#### DATA FOR ANALYSIS ####

(** * The declarative field validator of aviabot-shared-utils

    A shallow embedding of [validation/validator.go] and the properties of
    its rule engine, followed by the configuration store of package
    [config] and the identifier generators of package [providers].  Go
    strings are byte strings ([string]); the integers of the code are [Z];
    a returned [error] is [option string], [None] being [nil]. *)

From Stdlib Require Import String Ascii List ZArith NArith Bool Lia.
From Stdlib Require Import FMapList FMapFacts OrderedTypeEx.
Import ListNotations.

Local Open Scope string_scope.
Local Open Scope list_scope.

(** ** Go strings: the parts of [strings], [unicode] and [unicode/utf8]
    that the validator calls *)

Module GoString.

Definition byte_of (c : ascii) : N := N_of_ascii c.

Fixpoint take (n : nat) (s : string) : string :=
  match n, s with
  | S n', String c s' => String c (take n' s')
  | _, _ => EmptyString
  end.

Fixpoint drop (n : nat) (s : string) : string :=
  match n, s with
  | S n', String _ s' => drop n' s'
  | _, _ => s
  end.

Definition RuneError : N := 65533.

Definition continuation (b : N) : bool := (128 <=? b)%N && (b <=? 191)%N.

(** The [first] and [acceptRanges] tables of [unicode/utf8]: for a leading
    byte, the width of the sequence and the range allowed for its second
    byte; [None] for a byte that starts no sequence. *)
Definition first (b : N) : option (nat * N * N) :=
  if (b <? 194)%N then None
  else if (b <=? 223)%N then Some (2%nat, 128%N, 191%N)
  else if (b =? 224)%N then Some (3%nat, 160%N, 191%N)
  else if (b <=? 236)%N then Some (3%nat, 128%N, 191%N)
  else if (b =? 237)%N then Some (3%nat, 128%N, 159%N)
  else if (b <=? 239)%N then Some (3%nat, 128%N, 191%N)
  else if (b =? 240)%N then Some (4%nat, 144%N, 191%N)
  else if (b <=? 243)%N then Some (4%nat, 128%N, 191%N)
  else if (b =? 244)%N then Some (4%nat, 128%N, 143%N)
  else None.

Definition low (bits : N) (b : N) : N := N.land b (N.ones bits).

Definition byteAt (s : string) (i : nat) : N :=
  match String.get i s with
  | Some c => byte_of c
  | None => 0%N
  end.

(** [utf8.DecodeRuneInString]: the first rune of [s] and its width in
    bytes; an invalid sequence is [RuneError] of width 1. *)
Definition DecodeRuneInString (s : string) : N * nat :=
  let n := String.length s in
  if (n <? 1)%nat then (RuneError, 0)
  else
    let s0 := byteAt s 0 in
    if (s0 <? 128)%N then (s0, 1)
    else
      match first s0 with
      | None => (RuneError, 1)
      | Some (sz, lo, hi) =>
        if (n <? sz)%nat then (RuneError, 1)
        else
          let s1 := byteAt s 1 in
          if (s1 <? lo)%N || (hi <? s1)%N then (RuneError, 1)
          else if (sz <=? 2)%nat then
            (N.lor (N.shiftl (low 5 s0) 6) (low 6 s1), 2)
          else
            let s2 := byteAt s 2 in
            if negb (continuation s2) then (RuneError, 1)
            else if (sz <=? 3)%nat then
              (N.lor (N.shiftl (low 4 s0) 12)
                 (N.lor (N.shiftl (low 6 s1) 6) (low 6 s2)), 3)
            else
              let s3 := byteAt s 3 in
              if negb (continuation s3) then (RuneError, 1)
              else
                (N.lor (N.shiftl (low 3 s0) 18)
                   (N.lor (N.shiftl (low 6 s1) 12)
                      (N.lor (N.shiftl (low 6 s2) 6) (low 6 s3))), 4)
      end.

(** The runes of a string in order, each with the bytes it was decoded
    from, as a [for range] loop over the string sees them. *)
Fixpoint runesFrom (fuel : nat) (s : string) : list (N * string) :=
  match fuel with
  | O => []
  | S fuel' =>
    match s with
    | EmptyString => []
    | _ =>
      let '(r, size) := DecodeRuneInString s in
      (r, take size s) :: runesFrom fuel' (drop size s)
    end
  end.

Definition runes (s : string) : list (N * string) := runesFrom (String.length s) s.

Definition codepoints (s : string) : list N := map fst (runes s).

(** [unicode.IsSpace]: the Latin-1 spaces and the code points of the
    White_Space property. *)
Definition IsSpace (r : N) : bool :=
  ((9 <=? r) && (r <=? 13) || (r =? 32) || (r =? 133) || (r =? 160)
   || (r =? 5760) || (8192 <=? r) && (r <=? 8202) || (r =? 8232)
   || (r =? 8233) || (r =? 8239) || (r =? 8287) || (r =? 12288))%N.

Fixpoint dropWhile {A} (p : A -> bool) (l : list A) : list A :=
  match l with
  | x :: l' => if p x then dropWhile p l' else l
  | [] => []
  end.

Definition concat_bytes (l : list (N * string)) : string :=
  fold_right (fun x acc => (snd x ++ acc)%string) EmptyString l.

(** [strings.TrimSpace]: [s] without its leading and trailing runes that
    satisfy [unicode.IsSpace]. *)
Definition TrimSpace (s : string) : string :=
  let sp := fun x : N * string => IsSpace (fst x) in
  concat_bytes (rev (dropWhile sp (rev (dropWhile sp (runes s))))).

(** [strings.Split] with a separator of one byte, which is how the
    validator calls it: the pieces of [s] between the separators, never
    the empty list. *)
Fixpoint Split (s : string) (sep : ascii) : list string :=
  match s with
  | EmptyString => [EmptyString]
  | String c s' =>
    if Ascii.eqb c sep then EmptyString :: Split s' sep
    else
      match Split s' sep with
      | p :: ps => String c p :: ps
      | [] => [String c EmptyString]
      end
  end.

(** [strings.Join]. *)
Fixpoint Join (elems : list string) (sep : string) : string :=
  match elems with
  | [] => EmptyString
  | [e] => e
  | e :: rest => (e ++ sep ++ Join rest sep)%string
  end.

End GoString.

Import GoString.


(** ** Regular expressions: the two patterns the validator compiles

    [regexp.MustCompile] is applied to two literal patterns only.  They are
    written here as syntax trees over runes and matched by derivatives.
    Both patterns are anchored with [^] and [$] and compiled without flags,
    so [MatchString] holds exactly when the whole text is in the language. *)

Module Regexp.

Record CharClass := mkClass { negated : bool; ranges : list (N * N) }.

Definition inClass (c : CharClass) (r : N) : bool :=
  xorb (negated c)
       (existsb (fun lh => (fst lh <=? r)%N && (r <=? snd lh)%N) (ranges c)).

Inductive Regexp :=
| Void
| Eps
| Class (c : CharClass)
| Cat (a b : Regexp)
| Alt (a b : Regexp)
| Star (a : Regexp).

Fixpoint nullable (e : Regexp) : bool :=
  match e with
  | Void => false
  | Eps => true
  | Class _ => false
  | Cat a b => nullable a && nullable b
  | Alt a b => nullable a || nullable b
  | Star _ => true
  end.

Definition cat (a b : Regexp) : Regexp :=
  match a, b with
  | Void, _ => Void
  | _, Void => Void
  | Eps, _ => b
  | _, _ => Cat a b
  end.

Definition alt (a b : Regexp) : Regexp :=
  match a, b with
  | Void, _ => b
  | _, Void => a
  | _, _ => Alt a b
  end.

Fixpoint deriv (r : N) (e : Regexp) : Regexp :=
  match e with
  | Void => Void
  | Eps => Void
  | Class c => if inClass c r then Eps else Void
  | Cat a b =>
    if nullable a then alt (cat (deriv r a) b) (deriv r b)
    else cat (deriv r a) b
  | Alt a b => alt (deriv r a) (deriv r b)
  | Star a => cat (deriv r a) (Star a)
  end.

Fixpoint matches (e : Regexp) (text : list N) : bool :=
  match text with
  | [] => nullable e
  | r :: text' => matches (deriv r e) text'
  end.

Definition MatchString (e : Regexp) (s : string) : bool :=
  matches e (codepoints s).

(** Notation of the pattern language. *)
Definition rng (lo hi : ascii) : N * N := (byte_of lo, byte_of hi).
Definition one (c : ascii) : N * N := rng c c.
Definition set (l : list (N * N)) : Regexp := Class (mkClass false l).
Definition notset (l : list (N * N)) : Regexp := Class (mkClass true l).
Definition chr (c : ascii) : Regexp := set [one c].
Definition plus (e : Regexp) : Regexp := Cat e (Star e).
Definition opt (e : Regexp) : Regexp := Alt e Eps.

Fixpoint lit (s : string) : Regexp :=
  match s with
  | EmptyString => Eps
  | String c s' => Cat (chr c) (lit s')
  end.

(** [.] without the [s] flag: any rune but the newline. *)
Definition dot : Regexp := notset [(10, 10)%N].

(** [\s], the Perl class [[\t\n\f\r ]]. *)
Definition perl_space : list (N * N) :=
  [(9, 10)%N; (12, 13)%N; (32, 32)%N].

Definition alnum : list (N * N) :=
  [rng "a" "z"; rng "A" "Z"; rng "0" "9"]%char.

(** [^[a-zA-Z0-9._%+-]+@[a-zA-Z0-9.-]+\.[a-zA-Z]{2,}$] *)
Definition emailRegex : Regexp :=
  Cat (plus (set (alnum ++ [one "."; one "_"; one "%"; one "+"; one "-"]%char)))
   (Cat (chr "@")
    (Cat (plus (set (alnum ++ [one "."; one "-"]%char)))
     (Cat (chr ".")
      (let alpha := set [rng "a" "z"; rng "A" "Z"]%char in
       Cat alpha (Cat alpha (Star alpha)))))).

(** [^https?://[^\s/$.?#].[^\s]*$] *)
Definition urlRegex : Regexp :=
  Cat (lit "http")
   (Cat (opt (chr "s"))
    (Cat (lit "://")
     (Cat (notset (perl_space ++ [one "/"; one "$"; one "."; one "?"; one "#"]%char))
      (Cat dot (Star (notset perl_space)))))).

End Regexp.

(** ** [fmt.Sscanf] with the format [%d] *)

Module Fmt.

(** [ss.SkipSpace] of a scan that does not treat newlines as space: [None]
    is the scan error "unexpected newline". *)
Fixpoint SkipSpace (input : list N) : option (list N) :=
  match input with
  | [] => Some []
  | r :: rest =>
    if (r =? 13)%N && (match rest with n :: _ => (n =? 10)%N | [] => false end)
    then SkipSpace rest
    else if (r =? 10)%N then None
    else if IsSpace r then SkipSpace rest
    else Some input
  end.

Definition isDigit (r : N) : bool := (48 <=? r)%N && (r <=? 57)%N.

Fixpoint takeDigits (input : list N) : list N :=
  match input with
  | r :: rest => if isDigit r then r :: takeDigits rest else []
  | [] => []
  end.

Definition decimal (digits : list N) : Z :=
  fold_left (fun acc d => (10 * acc + (Z.of_N d - 48))%Z) digits 0%Z.

(** The size of [int]; the platform is a 64-bit one. *)
Definition intBits : Z := 64.

(** [ss.scanInt] for the verb [d]: spaces, an optional sign, then at least
    one decimal digit; [strconv.ParseInt] of the token fails when the
    number does not fit.  Whatever follows the digits stays unread. *)
Definition scanInt (input : list N) : option Z :=
  match SkipSpace input with
  | None => None
  | Some [] => None
  | Some ((r :: rest) as input') =>
    let '(negative, input'') :=
      if (r =? 43)%N then (false, rest)
      else if (r =? 45)%N then (true, rest)
      else (false, input') in
    match takeDigits input'' with
    | [] => None
    | digits =>
      let i := if negative then (- decimal digits)%Z else decimal digits in
      if ((- 2 ^ (intBits - 1) <=? i) && (i <=? 2 ^ (intBits - 1) - 1))%Z
      then Some i
      else None
    end
  end.

(** [fmt.Sscanf(str, "%d", &result)]: the scanned integer, [None] when the
    scan fails and leaves [result] as it was. *)
Definition Sscanf_d (str : string) : option Z :=
  match SkipSpace (codepoints str) with
  | None => None
  | Some input => scanInt input
  end.

End Fmt.

Import Regexp Fmt.

(** ** Values as [reflect] sees them *)

Module Reflect.

Inductive Kind :=
| KInvalid | KBool
| KInt | KInt8 | KInt16 | KInt32 | KInt64
| KUint | KUint8 | KUint16 | KUint32 | KUint64 | KUintptr
| KFloat32 | KFloat64 | KComplex64 | KComplex128
| KArray | KChan | KFunc | KInterface | KMap | KPtr | KSlice
| KString | KStruct | KUnsafePointer.

Inductive IntType := TInt | TInt8 | TInt16 | TInt32 | TInt64.
Inductive UintType := TUint | TUint8 | TUint16 | TUint32 | TUint64 | TUintptr.
Inductive FloatType := TFloat32 | TFloat64.
Inductive ComplexType := TComplex64 | TComplex128.

(** A field of a struct: [reflect.StructField] with the field's value.
    [PkgPath] is empty for an exported field; [Tag_validate] is what
    [Tag.Get("validate")] returns, empty when the tag has no such key;
    [fieldValue] is what [Field(i).Interface()] returns. *)
Record StructField (V : Type) := mkField {
  Name : string;
  PkgPath : string;
  Tag_validate : string;
  fieldValue : V
}.
Arguments mkField {V}.
Arguments Name {V}.
Arguments PkgPath {V}.
Arguments Tag_validate {V}.
Arguments fieldValue {V}.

####

Please return the lines above exactly, from the first one down to the line with "[config] and the", and stop after that line.

**SOLUTION TO THE PROBLEM:**
(** * The declarative field validator of aviabot-shared-utils

    A shallow embedding of [validation/validator.go] and the properties of
    its rule engine, followed by the configuration store of package
    [config] and the identifier generators of package [providers].  Go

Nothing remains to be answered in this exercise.